(** * The IMU and attitude plugin of mavros (src/plugins/imu.cpp)

    A shallow embedding of [mavros::std_plugins::IMUPlugin]: the plugin's
    members are a record, its handlers are computations in a small
    state-and-output monad, and what the plugin hands to the rest of the
    node (publications, UAS updates, log requests) is a list of effects in
    program order.  A C++ [double] is a binary64 primitive float, so the
    unit coefficients and the covariance builder compute as they do in the
    program. *)

From Stdlib Require Import ZArith String.
From Stdlib Require Import Floats.PrimFloat Numbers.Cyclic.Int63.Uint63.
From stdpp Require Import base list.

Set Warnings "-inexact-float".
Local Open Scope Z_scope.

(** ** Numbers *)

(** [double]: IEEE 754 binary64. *)
Abbreviation double := PrimFloat.float.

(** Conversion of a signed integer field to [double]; exact for the 16-bit
    fields of RAW_IMU, SCALED_IMU and SCALED_PRESSURE. *)
Definition double_of_int (z : Z) : double :=
  if z <? 0 then PrimFloat.opp (PrimFloat.of_uint63 (Uint63.of_Z (- z)))
  else PrimFloat.of_uint63 (Uint63.of_Z z).

(** ** Unit coefficients (imu.cpp, lines 32-48) *)

Definition GAUSS_TO_TESLA : double := 1.0e-4%float.
Definition MILLIT_TO_TESLA : double := 1000.0%float.
Definition MILLIRS_TO_RADSEC : double := 1.0e-3%float.
Definition MILLIG_TO_MS2 : double := (9.80665 / 1000.0)%float.
Definition MILLIBAR_TO_PASCAL : double := 1.0e2%float.

(** ** Eigen and ROS message types *)

Record Vector3d := mkVector3d { vx : double; vy : double; vz : double }.
(* ------------------------------------------------------------------ *)
(** ** Roads: arc-length parameterisation ([struct Road]) *)

Record Road := MkRoad { rid : Z; pts : list vec3; cumLen : list R }.

Fixpoint cumFrom (acc : R) (ps : list vec3) : list R :=
  match ps with
  | p :: ((q :: _) as rest) =>
      let acc' := acc + LenXZ p q in acc' :: cumFrom acc' rest
  | _ => []
  end.

(** [Road::rebuildCum] *)
Definition rebuildCum (ps : list vec3) : list R :=
  match ps with
  | [] => []
  | _ => 0 :: cumFrom 0 ps
  end.

(** [Road::totalLen] *)
Definition totalLen (r : Road) : R := last (cumLen r) 0.

(** The scan of [pointAt]:
    [while (i + 1 < cumLen.size() && cumLen[i+1] < d) i++;] *)
Fixpoint segScan (cum : list R) (d : R) (fuel i : nat) : nat :=
  match fuel with
  | O => i
  | S f =>
      if (S i <? length cum)%nat then
        if Rlt_dec (nth (S i) cum 0) d then segScan cum d f (S i) else i
      else i
  end.

(** [Road::pointAt]: returns (position, tangent). *)
Definition pointAt (r : Road) (d0 : R) : vec3 * vec3 :=
  let ps := pts r in
  let cum := cumLen r in
  if ((length ps <? 2)%nat || negb (length cum =? length ps)%nat)%bool then
    (match ps with [] => vzero | p :: _ => p end, V3 1 0 0)
  else
    let d := Clamp d0 0 (totalLen r) in
    let i := segScan cum d (length cum) 0 in
    let a := nth i ps vzero in
    let b := nth (S i) ps vzero in
    let segLen := Rmax eps6 (LenXZ a b) in
    let t := (d - nth i cum 0) / segLen in
    let dir0 := V3 (vx b - vx a) 0 (vz b - vz a) in
    let l := sqrt (vx dir0 * vx dir0 + vz dir0 * vz dir0) in
    let dir := if Rlt_dec eps6 l then V3 (vx dir0 / l) (vy dir0 / l) (vz dir0 / l) else dir0 in
    let p := vadd a (vscale (vsub b a) t) in
    (V3 (vx p) 0 (vz p), dir).

(** [ClosestParamOnSegmentXZ]: returns (t, closest point). *)
Definition ClosestParamOnSegmentXZ (p a b : vec3) : R * vec3 :=
  let apx := vx p - vx a in
  let apz := vz p - vz a in
  let abx := vx b - vx a in
  let abz := vz b - vz a in
  let ab2 := abx * abx + abz * abz in
  let t := if Rlt_dec eps8 ab2 then (apx * abx + apz * abz) / ab2 else 0 in
  let t := Clamp t 0 1 in
  let c := vadd a (vscale (vsub b a) t) in
  (t, V3 (vx c) 0 (vz c)).

(** One iteration of the segment loop of [ClosestDistanceAlongRoadSq];
    the accumulator is (bestDistSq, bestAlong, bestTan). *)
Definition closestStep (r : Road) (p : vec3) (st : R * R * vec3) (i : nat) : R * R * vec3 :=
  let '(bestDistSq, bestAlong, bestTan) := st in
  let a := nth i (pts r) vzero in
  let b := nth (S i) (pts r) vzero in
  let '(t, c) := ClosestParamOnSegmentXZ p a b in
  let dx := vx p - vx c in
  let dz := vz p - vz c in
  let distSq := dx * dx + dz * dz in
  if Rlt_dec distSq bestDistSq then
    let segLen := LenXZ a b in
    let along := (if (i <? length (cumLen r))%nat then nth i (cumLen r) 0 else 0) + t * segLen in
    let dir0 := V3 (vx b - vx a) 0 (vz b - vz a) in
    let l := sqrt (vx dir0 * vx dir0 + vz dir0 * vz dir0) in
    let dir := if Rlt_dec eps6 l then V3 (vx dir0 / l) (vy dir0 / l) (vz dir0 / l) else dir0 in
    (distSq, along, dir)
  else st.

(** [ClosestDistanceAlongRoadSq]: returns (distSq, outAlong, outTan). *)
Definition ClosestDistanceAlongRoadSq (r : Road) (p : vec3) : R * R * vec3 :=
  if (length (pts r) <? 2)%nat then (big30, 0, V3 1 0 0)
  else fold_left (closestStep r p) (seq 0 (length (pts r) - 1)) (big30, 0, V3 1 0 0).

(* ------------------------------------------------------------------ *)
(** ** Zone strips and the world state ([struct ZoneStrip], [AppState]) *)

Inductive ZoneType := Residential | Commercial | Industrial | Office.

Definition ZONE_CELL_M : R := 8.          (* CHUNK_SIZE_M / ZoneChunk::DIM = 1024 / 128 *)
Definition ZONE_DEPTH_M : R := 48.        (* ZONE_DEPTH_CELLS * ZONE_CELL_M *)

Record ZoneStrip := MkZone {
  zid : Z; zroad : Z; zd0 : R; zd1 : R; zsideMask : Z; ztype : ZoneType; zdepth : R }.

(** The part of [AppState] the edit commands read and write.  The dirty
    flags only schedule the rebuild passes and are not modelled. *)
Record World := MkWorld {
  nextRoadId : Z; nextZoneId : Z; roads : list Road; zones : list ZoneStrip }.

Definition set_roads (w : World) (rs : list Road) : World :=
  MkWorld (nextRoadId w) (nextZoneId w) rs (zones w).
Definition set_zones (w : World) (zs : list ZoneStrip) : World :=
  MkWorld (nextRoadId w) (nextZoneId w) (roads w) zs.

Definition dummyRoad : Road := MkRoad 0 [] [].

(** [FindRoadIndexById]: the index of the first road with the id, [None]
    for the C++ [-1]. *)
Fixpoint FindRoadIndexById (rs : list Road) (id : Z) : option nat :=
  match rs with
  | [] => None
  | r :: rs' =>
      if Z.eqb (rid r) id then Some O
      else option_map S (FindRoadIndexById rs' id)
  end.

(** [v[i] = x] for an index in range, [v.insert(v.begin() + i, x)] and
    [v.erase(v.begin() + i)]. *)
Definition list_set {A} (l : list A) (i : nat) (x : A) : list A :=
  firstn i l ++ x :: skipn (S i) l.
Definition list_insert {A} (l : list A) (i : nat) (x : A) : list A :=
  firstn i l ++ x :: skipn i l.
Definition list_erase {A} (l : list A) (i : nat) : list A :=
  firstn i l ++ skipn (S i) l.

(** Replace the points of road [idx] and run [rebuildCum] on it. *)
Definition updateRoadPts (w : World) (idx : nat) (ps : list vec3) : World :=
  let r := nth idx (roads w) dummyRoad in
  set_roads w (list_set (roads w) idx (MkRoad (rid r) ps (rebuildCum ps))).

(** [r.pts[i] = pos; r.pts[i].y = 0.0f;] *)
Definition ground (p : vec3) : vec3 := V3 (vx p) 0 (vz p).

(* ------------------------------------------------------------------ *)
(** ** Edit commands ([struct ICommand] and its subclasses)

    One constructor per command class, carrying the class's fields; the
    fields a command mutates ([applied], [did], [removed], [pointIndex])
    are returned updated by [doIt] and [undoIt]. *)

Inductive Command :=
| CmdAddRoad (road : Road) (applied : bool)
| CmdExtendRoad (roadId : Z) (added : list vec3) (atStart : bool)
| CmdMoveRoadPoint (roadId : Z) (pointIndex : Z) (oldPos newPos : vec3)
| CmdDeleteRoadPoint (roadId : Z) (pointIndex : Z) (removed : vec3) (did : bool)
| CmdAddZone (zone : ZoneStrip) (applied : bool)
| CmdClearZonesForRoad (roadId : Z) (removed : list ZoneStrip) (applied : bool).

(** [std::find_if] on the zone id followed by [erase]. *)
Fixpoint eraseZoneById (zs : list ZoneStrip) (id : Z) : list ZoneStrip :=
  match zs with
  | [] => []
  | z :: zs' => if Z.eqb (zid z) id then zs' else z :: eraseZoneById zs' id
  end.

Definition doIt (w : World) (c : Command) : World * Command :=
  match c with
  | CmdAddRoad road applied =>
      if applied then (w, c)
      else (set_roads w (roads w ++ [road]), CmdAddRoad road true)
  | CmdExtendRoad roadId added atStart =>
      match FindRoadIndexById (roads w) roadId with
      | None => (w, c)
      | Some idx =>
          let r := nth idx (roads w) dummyRoad in
          match added with
          | [] => (w, c)
          | _ =>
              let ps := if atStart
                        then fold_left (fun ps p => p :: ps) (rev added) (pts r)
                        else pts r ++ added in
              (updateRoadPts w idx ps, c)
          end
      end
  | CmdMoveRoadPoint roadId pointIndex oldPos newPos =>
      match FindRoadIndexById (roads w) roadId with
      | None => (w, c)
      | Some idx =>
          let r := nth idx (roads w) dummyRoad in
          if ((pointIndex <? 0)%Z || (Z.of_nat (length (pts r)) <=? pointIndex)%Z)%bool then (w, c)
          else (updateRoadPts w idx (list_set (pts r) (Z.to_nat pointIndex) (ground newPos)), c)
      end
  | CmdDeleteRoadPoint roadId pointIndex removed did =>
      match FindRoadIndexById (roads w) roadId with
      | None => (w, c)
      | Some idx =>
          let r := nth idx (roads w) dummyRoad in
          if ((pointIndex <? 0)%Z || (Z.of_nat (length (pts r)) <=? pointIndex)%Z)%bool then (w, c)
          else if (Z.of_nat (length (pts r)) <=? 2)%Z then (w, c)
          else
            let removed' := nth (Z.to_nat pointIndex) (pts r) vzero in
            (updateRoadPts w idx (list_erase (pts r) (Z.to_nat pointIndex)),
             CmdDeleteRoadPoint roadId pointIndex removed' true)
      end
  | CmdAddZone zone applied =>
      if applied then (w, c)
      else (set_zones w (zones w ++ [zone]), CmdAddZone zone true)
  | CmdClearZonesForRoad roadId removed applied =>
      if applied then (w, c)
      else (set_zones w (filter (fun z => negb (Z.eqb (zroad z) roadId)) (zones w)),
            CmdClearZonesForRoad roadId removed true)
  end.

(** [Clamp((float)pointIndex, 0.0f, (float)r.pts.size())] on integers. *)
Definition ClampZ (v a b : Z) : Z :=
  if (v <? a)%Z then a else if (b <? v)%Z then b else v.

━━━━━━━━━━━━━━━━

(What is needed): Please output the exact lines of the records above, beginning with the first and stopping after the line that holds "if z <? 0 then", and nothing else.

(Reply to the exercise):
(** * The IMU and attitude plugin of mavros (src/plugins/imu.cpp)

    A shallow embedding of [mavros::std_plugins::IMUPlugin]: the plugin's
    members are a record, its handlers are computations in a small
    state-and-output monad, and what the plugin hands to the rest of the
    node (publications, UAS updates, log requests) is a list of effects in
    program order.  A C++ [double] is a binary64 primitive float, so the
    unit coefficients and the covariance builder compute as they do in the
    program. *)

From Stdlib Require Import ZArith String.
From Stdlib Require Import Floats.PrimFloat Numbers.Cyclic.Int63.Uint63.
From stdpp Require Import base list.

Set Warnings "-inexact-float".
Local Open Scope Z_scope.

(** ** Numbers *)

(** [double]: IEEE 754 binary64. *)
Abbreviation double := PrimFloat.float.

(** Conversion of a signed integer field to [double]; exact for the 16-bit
    fields of RAW_IMU, SCALED_IMU and SCALED_PRESSURE. *)
Definition double_of_int (z : Z) : double :=
  if z <? 0 then PrimFloat.opp (PrimFloat.of_uint63 (Uint63.of_Z (- z)))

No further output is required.